3. Exercise in a gentle way. When your body is in a state of exhaustion, you can further deplete it by engaging in strenuous exercise. The goal is to reduce stress with exercise not further stress your body out by training for a marathon. Aim for walking, swimming, biking, yoga for 30 minutes 4 days a week.
4. Eat to energize:
- Eat several balanced meals a day. Eat within 1 hour of waking and not within 1 hour of bed.
- Include a protein with each meal and don’t shy away from the good fats (olive oil, coconut oil, butter, seeds, nut butters).
- Eat dark, leafy greens such as collards, kale, chard or spinach every day.
- Do not be afraid of salt. Use sea salt, Himalayan pink salt, or kelp powder to taste.
- Drink half your weight in ounces of filtered WATER every day.
- Sugar and refined (white) carbohydrates
- Fruit juices with the following ingredients: fructose, glucose, corn syrup, dextrose, maltodextrin
- Processed foods
- Hydrogenated fats
- CAFFEINE, Alcohol. See here for more info on the harmful effects of coffee on your adrenal glands.
- Allergic or sensitive foods, such as gluten
5. Supplement with the right nutrients and herbs.
[She speaks naturopathic doctors and herbs here and that’s not my jam so I just went with a really good pregnancy multivitamin (no, I’m not pregnant again), iron and Vitamin C]
6. Ask for help. Set up a babysitting exchange with a friend where she watches your children for a couple hours one day a week and vice versa. Ask your partner to help with meal planning and prepping on the weekends. Also the help of a naturopathic doctor can reveal components of each superwoman’s kryptonite- hormonal imbalance, adrenal fatigue, depression, poor digestion, inflammation and nutrient depletion. Saliva testing to assess for hormonal imbalances and adrenal fatigue is an invaluable part of my practice.

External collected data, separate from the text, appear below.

Lemma activatePreparedNewRunV1_run fuel p c fs id prepared w : enough_fuel (pendingSignals w) fuel →
  prepared_run p c fs (files w) id prepared →
  ∃ result w', activatePreparedNewRunV1 fuel p prepared w = (Ok result, w') ∧
    (pendingSignals w' ≤ pendingSignals w)%nat ∧ accounted p c fs (files w') ∧
    (Activation.outcome result = Activation.ACTIVATED → active_run p c (files w') id) ∧
    (guarded p (files w) → guarded p (files w')).
Proof.
  intros Hf (next & fd & Hp & Hv & Hset & Hj & Hne & Hent & ->). unfold activatePreparedNewRunV1.
  destruct (reserved_id_nonzero _ _ _ _ Hp Hv) as [Hu Hnz]. cbn [PreparedNew.writer PreparedNew.header PreparedNew.canonicalJournalPath].
  change (Header.exchangeRunId (headerOf id c)) with id. cbv zeta.
  rewrite (bool_decide_eq_false_2 (id = 0)) by done. unfold path_eqb. rewrite (bool_decide_eq_true_2 (path_elements _ = _)) by done.
  cbn [negb].
  assert (Hacc : accounted p c fs (files w)).
  { eapply accounted_proposed; [done|done|]. intros contents Hc. right. by apply Hset. }
  destruct (loadRunCatalogV1_run fuel p emptyCatalog w (enough_load _ _ Hf)) as (load & current & w1 & Hload & Hsame & Hs1 & Hrep).
  rewrite (io_bind_run _ _ _ _ _ Hload). cbv iota.
  assert (Hg1 : guarded p (files w) → guarded p (files w1))
    by (apply (spares_loadRunCatalogV1 p) in Hload as [_ Hsp]; by intros [? _]%Hsp).
  assert (Hacc1 : accounted p c fs (files w1)).
  { eapply accounted_trans; [done|done|done|]. apply accounted_kept. by apply same_files_kept. }
  destruct (bool_decide_reflect (CatalogLoad.outcome load ≠ CatalogLoad.LOADED)) as [Hno|Eo].
  { eexists _, w1. split; [reflexivity|]. split; [done|]. split; [done|by split]. }
  apply dec_stable in Eo. unfold load_reports in Hrep. rewrite Eo in Hrep. destruct Hrep as (b & Hb & Hd).
  rewrite (proj1 Hset) in Hb. injection Hb as <-. rewrite decodeRunCatalogV1_run in Hd by done. injection Hd as <-.
  destruct (activateIn next id) as [refusal|next'] eqn:Ea.
  { eexists _, w1. split; [reflexivity|]. split; [done|]. split; [done|]. split; [|done].
    simpl. intros ->. unfold activateIn in Ea. by repeat case_bool_decide. }
  destruct (activateIn_next _ _ _ Hv Ea) as (Hty' & Hlast & Hact & Hopen).
  assert (Hk1 : ∀ q, kept (files w) (files w1) q) by (intros q; by apply same_files_kept).
  destruct (replace_run fuel p next' w1 Hty') as (r & w2 & Hrun & Hs2 & [Hframe Hrepl] & Hg2); [apply enough_load; unfold enough_fuel in *; lia|].
  rewrite (io_bind_run _ _ _ _ _ Hrun).
  assert (Hj2 : new_journal p c (files w2) id).
  { destruct Hj as [Hvh Hj]. split; [done|]. eapply settled_kept; [done|]. eapply kept_trans; [apply Hk1|]. apply Hframe; [done|].
    intros [_ Hn]. rewrite (proj1 (proj2 (proj2 Hsame))) in Hn. destruct Hent as [? Hx]. congruence. }
  assert (Hset1 : settled_file (files w1) p (catalogRecord next)) by by eapply settled_kept.
  assert (Hnew : valid_catalog next' → (∀ contents, survives (files w2) p contents →
      survives (files w1) p contents ∨ contents = Some (catalogRecord next')) → accounted p c fs (files w2)).
  { intros Hv' Hc. eapply accounted_trans; [done|exact Hset1|done|]. intros contents [?| ->]%Hc; [by left|].
    right. exists next'. split_and!; [done|done|]. rewrite Hact. intros ? [= <-]. by right. }
  eexists _, w2. split; [reflexivity|]. split; [lia|]. split; [|split; [|by auto]].
  - assert (Hk : kept (files w1) (files w2) p → accounted p c fs (files w2))
      by (intros; eapply accounted_trans; [done|exact Hset1|done|by apply accounted_kept]).
    destruct (CatalogReplace.outcome r).
    + destruct Hrepl as (Hv' & _ & _ & Honly). apply Hnew; [done|]. intros contents ?%Honly. by right.
    + apply Hk. destruct Hrepl as [_ ->]. apply kept_refl.
    + apply Hk, same_files_kept, Hrepl.
    + apply Hk, same_files_kept, Hrepl.
    + by apply Hk.
    + destruct Hrepl as (Hv' & _ & [_ Hm] & _). by apply Hnew.
  - simpl. destruct (bool_decide_reflect (CatalogReplace.outcome r ≠ CatalogReplace.COMMITTED)) as [|E]; [done|].
    apply dec_stable in E. rewrite E in Hrepl. destruct Hrepl as (Hv' & _ & Hl2 & Hs2'). intros _. split; [done|].
    by exists next'.
Qed.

7. Breathe. Carve out a few minutes daily to focus on taking deep conscious breaths. If you can establish a meditation practice, great! Even if it is not a dedicated meditation practice, I just want you to breathe! Aim for 30 conscious deep breaths daily. Breathe in through your nose and out through your mouth, feeling your belly expand with each breath. This can be in the car while driving to work (turn off the radio). It can be first thing in the morning before the kids awaken. It could be in a relaxing Epsom salt bath.
The bottom line is- Start caring for yourself! Self-care is an integral part of our mental-emotional and physical well-beings. You deserve it, mama!”